The records below:
(* ===== verification/KioskDisplay.v ===== *)
(** * Showing a validated kiosk with the highlighter

    The schemas and the highlighter meet where the application shows a
    kiosk configuration: the validated kiosk, encoded as the plain
    object it stands for, goes through [highlight]
    (utils/highlight.ts), and a reader takes the text back from the
    markup (strip the tags, decode the entities, [JSON.parse]).  An
    encoding is "shown back" when JSON.stringify drops and rewrites
    nothing of it, its objects are ordinary and its numbers are
    integers.  That property holds for numbers, strings, booleans and
    [null], and it carries over to arrays and objects of shown-back
    values.  Each encoder of types/media.ts and types/kiosk.ts thus
    gives shown-back values.  The theorem shows that what the
    highlighter shows of a validated kiosk reads back to the same kiosk. *)
From Stdlib Require Import Ascii String List Bool ZArith QArith Lia.
From Stdlib Require Qcanon.
Import ListNotations.
From S2P Require Import Spec2Rocq JsValue JsonStringify JsonParse Highlight HighlightRoundtrip Zod Media Kiosk.

Module KioskDisplay.
Import JsValue JsonStringify JsonParse JsonParseFacts Highlight HighlightRoundtrip Zod ZodFacts
  Media Message Conversation Kiosk KioskFacts.

(** [JSON.stringify] keeps [v] as it is, its objects are ordinary and
    its numbers are integers. *)
Definition shown_back (v : jsval) : Prop :=
  v <> JUndefined /\ json_norm v = v /\ objects_wf v = true /\
  Forall (fun q => is_integer (Finite q) = true) (numbers v).

(** ** Shown-back values *)

Lemma shown_back_int z : shown_back (JNumber (of_Z z)).
Proof.
  split; [discriminate|]. split; [|split; [reflexivity|]].
  - change (json_norm (JNumber (of_Z z))) with (JNumber (Finite (Qred (inject_Z z)))).
    rewrite Qcanon.Qred_identity; [reflexivity|]. cbn. apply Z.gcd_1_r.
  - repeat constructor. cbn. now rewrite Z.mod_1_r.
Qed.

Lemma shown_back_string s : shown_back (JString s).
Proof. repeat split; [discriminate|constructor]. Qed.

Lemma shown_back_bool b : shown_back (JBool b).
Proof. repeat split; [discriminate|constructor]. Qed.

Lemma norm_element x :
  shown_back x -> match x with JUndefined => JNull | _ => json_norm x end = x.
Proof. intros (Hu & Hn & _). destruct x; solve [exact Hn|contradiction]. Qed.

Lemma norm_member (k : text) x :
  shown_back x -> match x with JUndefined => [] | _ => [(k, json_norm x)] end = [(k, x)].
Proof. intros (Hu & Hn & _). destruct x; solve [rewrite Hn; reflexivity|contradiction]. Qed.

Lemma integers_flat_map {A} (f : A -> list Q) l :
  Forall (fun a => Forall (fun q => is_integer (Finite q) = true) (f a)) l ->
  Forall (fun q => is_integer (Finite q) = true) (flat_map f l).
Proof. intros H. induction H; cbn; [constructor|]. now apply Forall_app. Qed.

Lemma shown_back_array l : Forall shown_back l -> shown_back (JArray l).
Proof.
  intros H. split; [discriminate|]. split; [|split].
  - cbn. f_equal. induction H as [|x l Hx _ IH]; [reflexivity|]. cbn. now rewrite norm_element, IH.
  - cbn. apply forallb_forall. intros x Hin. rewrite Forall_forall in H. exact (proj1 (proj2 (proj2 (H x Hin)))).
  - apply integers_flat_map. eapply Forall_impl; [|exact H]. intros x (_ & _ & _ & Hi). exact Hi.
Qed.

Lemma shown_back_object ps :
  keys_ordered (map fst ps) = true -> keys_distinct (map fst ps) = true ->
  Forall (fun kv => shown_back (snd kv)) ps -> shown_back (JObject ps).
Proof.
  intros Ho Hd H. split; [discriminate|]. split; [|split].
  - cbn. f_equal. clear Ho Hd. induction H as [|[k x] ps Hx _ IH]; [reflexivity|].
    cbn [flat_map]. rewrite (norm_member k x Hx), IH. reflexivity.
  - cbn. rewrite Ho, Hd. cbn. apply forallb_forall. intros kv Hin. rewrite Forall_forall in H. exact (proj1 (proj2 (proj2 (H kv Hin)))).
  - apply integers_flat_map. eapply Forall_impl; [|exact H]. intros [k x] (_ & _ & _ & Hi). exact Hi.
Qed.

Lemma shown_back_map {A} (enc : A -> jsval) l :
  (forall a, shown_back (enc a)) -> shown_back (JArray (map enc l)).
Proof. intros H. apply shown_back_array, Forall_map, Forall_forall. auto. Qed.

(** The fields of an encoder's object, one by one. *)
Ltac shown_fields :=
  apply shown_back_object; [reflexivity|reflexivity|];
  repeat (apply Forall_cons;
          [cbn [snd]; first [apply shown_back_int|apply shown_back_string|apply shown_back_bool|idtac]|]);
  try apply Forall_nil.

(** ** The encoders give shown-back values *)

Lemma encode_media_shown m : shown_back (encode_media m).
Proof. shown_fields. Qed.

Lemma encode_message_shown m : shown_back (encode_message m).
Proof. shown_fields. Qed.

Lemma encode_conversation_shown c : shown_back (encode_conversation c).
Proof. shown_fields. apply shown_back_map, encode_message_shown. Qed.

Lemma encode_backend_shown b : shown_back (encode_backend b).
Proof. shown_fields. Qed.

Lemma encode_kiosk_shown k : shown_back (encode_kiosk k).
Proof.
  shown_fields; solve [apply shown_back_map; first [apply encode_media_shown|apply encode_conversation_shown]
                      |apply encode_backend_shown].
Qed.

Module KioskDisplayProps.
Import KioskProps.

(** C32: Showing a validated kiosk with the highlighter loses nothing.
    For every URL parser and every kiosk [KioskSchema] accepts, the
    highlighter returns markup for the kiosk's encoding.  Stripping its
    tags, decoding its entities and running JSON.parse gives that
    encoding back, and validating it gives the same kiosk. *)
Theorem kiosk_display_roundtrip {U : UrlParser} v k :
  KioskSchema v = Ok k ->
  exists h, @highlight IntegerNumberFormat (encode_kiosk k) = Returns h /\
    reparse h = Returns (encode_kiosk k) /\ KioskSchema (encode_kiosk k) = Ok k.
Proof.
  intros H. destruct (encode_kiosk_shown k) as (_ & Hn & Hw & Hi).
  assert (Hs : exists t, @JSON_stringify IntegerNumberFormat (encode_kiosk k) = Some t)
    by (eexists; reflexivity).
  destruct Hs as (t & Hs). exists (syntaxHighlight t).
  split; [unfold highlight; now rewrite Hs|]. split.
  - rewrite <- Hn. apply (reparse_syntaxHighlight _ t Hs Hw). intros q Hq.
    apply int_number_roundtrips. rewrite Forall_forall in Hi. exact (Hi q Hq).
  - exact (@parse_encode Kiosk _ _ k (@parse_valid Kiosk _ _ v k H)).
Qed.

Lemma kiosk_display_roundtrip_witness :
  @KioskSchema scheme_url_parser example_kiosk_payload = Ok example_kiosk /\
  exists h, @highlight IntegerNumberFormat (encode_kiosk example_kiosk) = Returns h /\
    reparse h = Returns (encode_kiosk example_kiosk) /\
    @KioskSchema scheme_url_parser (encode_kiosk example_kiosk) = Ok example_kiosk.
Proof.
  assert (H : @KioskSchema scheme_url_parser example_kiosk_payload = Ok example_kiosk)
    by (vm_compute; reflexivity).
  exact (conj H (kiosk_display_roundtrip _ _ H)).
Defined.

End KioskDisplayProps.

End KioskDisplay.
End of The records.
### Task goal
Output all of the records, keeping every word exact.

### Result of this exercise
(* ===== verification/KioskDisplay.v ===== *)
(** * Showing a validated kiosk with the highlighter

    The schemas and the highlighter meet where the application shows a
    kiosk configuration: the validated kiosk, encoded as the plain
    object it stands for, goes through [highlight]
    (utils/highlight.ts), and a reader takes the text back from the
    markup (strip the tags, decode the entities, [JSON.parse]).  An
    encoding is "shown back" when JSON.stringify drops and rewrites
    nothing of it, its objects are ordinary and its numbers are
    integers.  That property holds for numbers, strings, booleans and
    [null], and it carries over to arrays and objects of shown-back
    values.  Each encoder of types/media.ts and types/kiosk.ts thus
    gives shown-back values.  The theorem shows that what the
    highlighter shows of a validated kiosk reads back to the same kiosk. *)
From Stdlib Require Import Ascii String List Bool ZArith QArith Lia.
From Stdlib Require Qcanon.
Import ListNotations.
From S2P Require Import Spec2Rocq JsValue JsonStringify JsonParse Highlight HighlightRoundtrip Zod Media Kiosk.

Module KioskDisplay.
Import JsValue JsonStringify JsonParse JsonParseFacts Highlight HighlightRoundtrip Zod ZodFacts
  Media Message Conversation Kiosk KioskFacts.

(** [JSON.stringify] keeps [v] as it is, its objects are ordinary and
    its numbers are integers. *)
Definition shown_back (v : jsval) : Prop :=
  v <> JUndefined /\ json_norm v = v /\ objects_wf v = true /\
  Forall (fun q => is_integer (Finite q) = true) (numbers v).

(** ** Shown-back values *)

Lemma shown_back_int z : shown_back (JNumber (of_Z z)).
Proof.
  split; [discriminate|]. split; [|split; [reflexivity|]].
  - change (json_norm (JNumber (of_Z z))) with (JNumber (Finite (Qred (inject_Z z)))).
    rewrite Qcanon.Qred_identity; [reflexivity|]. cbn. apply Z.gcd_1_r.
  - repeat constructor. cbn. now rewrite Z.mod_1_r.
Qed.

Lemma shown_back_string s : shown_back (JString s).
Proof. repeat split; [discriminate|constructor]. Qed.

Lemma shown_back_bool b : shown_back (JBool b).
Proof. repeat split; [discriminate|constructor]. Qed.

Lemma norm_element x :
  shown_back x -> match x with JUndefined => JNull | _ => json_norm x end = x.
Proof. intros (Hu & Hn & _). destruct x; solve [exact Hn|contradiction]. Qed.

Lemma norm_member (k : text) x :
  shown_back x -> match x with JUndefined => [] | _ => [(k, json_norm x)] end = [(k, x)].
Proof. intros (Hu & Hn & _). destruct x; solve [rewrite Hn; reflexivity|contradiction]. Qed.

Lemma integers_flat_map {A} (f : A -> list Q) l :
  Forall (fun a => Forall (fun q => is_integer (Finite q) = true) (f a)) l ->
  Forall (fun q => is_integer (Finite q) = true) (flat_map f l).
Proof. intros H. induction H; cbn; [constructor|]. now apply Forall_app. Qed.

Lemma shown_back_array l : Forall shown_back l -> shown_back (JArray l).
Proof.
  intros H. split; [discriminate|]. split; [|split].
  - cbn. f_equal. induction H as [|x l Hx _ IH]; [reflexivity|]. cbn. now rewrite norm_element, IH.
  - cbn. apply forallb_forall. intros x Hin. rewrite Forall_forall in H. exact (proj1 (proj2 (proj2 (H x Hin)))).
  - apply integers_flat_map. eapply Forall_impl; [|exact H]. intros x (_ & _ & _ & Hi). exact Hi.
Qed.

Lemma shown_back_object ps :
  keys_ordered (map fst ps) = true -> keys_distinct (map fst ps) = true ->
  Forall (fun kv => shown_back (snd kv)) ps -> shown_back (JObject ps).
Proof.
  intros Ho Hd H. split; [discriminate|]. split; [|split].
  - cbn. f_equal. clear Ho Hd. induction H as [|[k x] ps Hx _ IH]; [reflexivity|].
    cbn [flat_map]. rewrite (norm_member k x Hx), IH. reflexivity.
  - cbn. rewrite Ho, Hd. cbn. apply forallb_forall. intros kv Hin. rewrite Forall_forall in H. exact (proj1 (proj2 (proj2 (H kv Hin)))).
  - apply integers_flat_map. eapply Forall_impl; [|exact H]. intros [k x] (_ & _ & _ & Hi). exact Hi.
Qed.

Lemma shown_back_map {A} (enc : A -> jsval) l :
  (forall a, shown_back (enc a)) -> shown_back (JArray (map enc l)).
Proof. intros H. apply shown_back_array, Forall_map, Forall_forall. auto. Qed.

(** The fields of an encoder's object, one by one. *)
Ltac shown_fields :=
  apply shown_back_object; [reflexivity|reflexivity|];
  repeat (apply Forall_cons;
          [cbn [snd]; first [apply shown_back_int|apply shown_back_string|apply shown_back_bool|idtac]|]);
  try apply Forall_nil.

(** ** The encoders give shown-back values *)

Lemma encode_media_shown m : shown_back (encode_media m).
Proof. shown_fields. Qed.

Lemma encode_message_shown m : shown_back (encode_message m).
Proof. shown_fields. Qed.

Lemma encode_conversation_shown c : shown_back (encode_conversation c).
Proof. shown_fields. apply shown_back_map, encode_message_shown. Qed.

Lemma encode_backend_shown b : shown_back (encode_backend b).
Proof. shown_fields. Qed.

Lemma encode_kiosk_shown k : shown_back (encode_kiosk k).
Proof.
  shown_fields; solve [apply shown_back_map; first [apply encode_media_shown|apply encode_conversation_shown]
                      |apply encode_backend_shown].
Qed.

Module KioskDisplayProps.
Import KioskProps.

(** C32: Showing a validated kiosk with the highlighter loses nothing.
    For every URL parser and every kiosk [KioskSchema] accepts, the
    highlighter returns markup for the kiosk's encoding.  Stripping its
    tags, decoding its entities and running JSON.parse gives that
    encoding back, and validating it gives the same kiosk. *)
Theorem kiosk_display_roundtrip {U : UrlParser} v k :
  KioskSchema v = Ok k ->
  exists h, @highlight IntegerNumberFormat (encode_kiosk k) = Returns h /\
    reparse h = Returns (encode_kiosk k) /\ KioskSchema (encode_kiosk k) = Ok k.
Proof.
  intros H. destruct (encode_kiosk_shown k) as (_ & Hn & Hw & Hi).
  assert (Hs : exists t, @JSON_stringify IntegerNumberFormat (encode_kiosk k) = Some t)
    by (eexists; reflexivity).
  destruct Hs as (t & Hs). exists (syntaxHighlight t).
  split; [unfold highlight; now rewrite Hs|]. split.
  - rewrite <- Hn. apply (reparse_syntaxHighlight _ t Hs Hw). intros q Hq.
    apply int_number_roundtrips. rewrite Forall_forall in Hi. exact (Hi q Hq).
  - exact (@parse_encode Kiosk _ _ k (@parse_valid Kiosk _ _ v k H)).
Qed.

Lemma kiosk_display_roundtrip_witness :
  @KioskSchema scheme_url_parser example_kiosk_payload = Ok example_kiosk /\
  exists h, @highlight IntegerNumberFormat (encode_kiosk example_kiosk) = Returns h /\
    reparse h = Returns (encode_kiosk example_kiosk) /\
    @KioskSchema scheme_url_parser (encode_kiosk example_kiosk) = Ok example_kiosk.
Proof.
  assert (H : @KioskSchema scheme_url_parser example_kiosk_payload = Ok example_kiosk)
    by (vm_compute; reflexivity).
  exact (conj H (kiosk_display_roundtrip _ _ H)).
Defined.

End KioskDisplayProps.

End KioskDisplay.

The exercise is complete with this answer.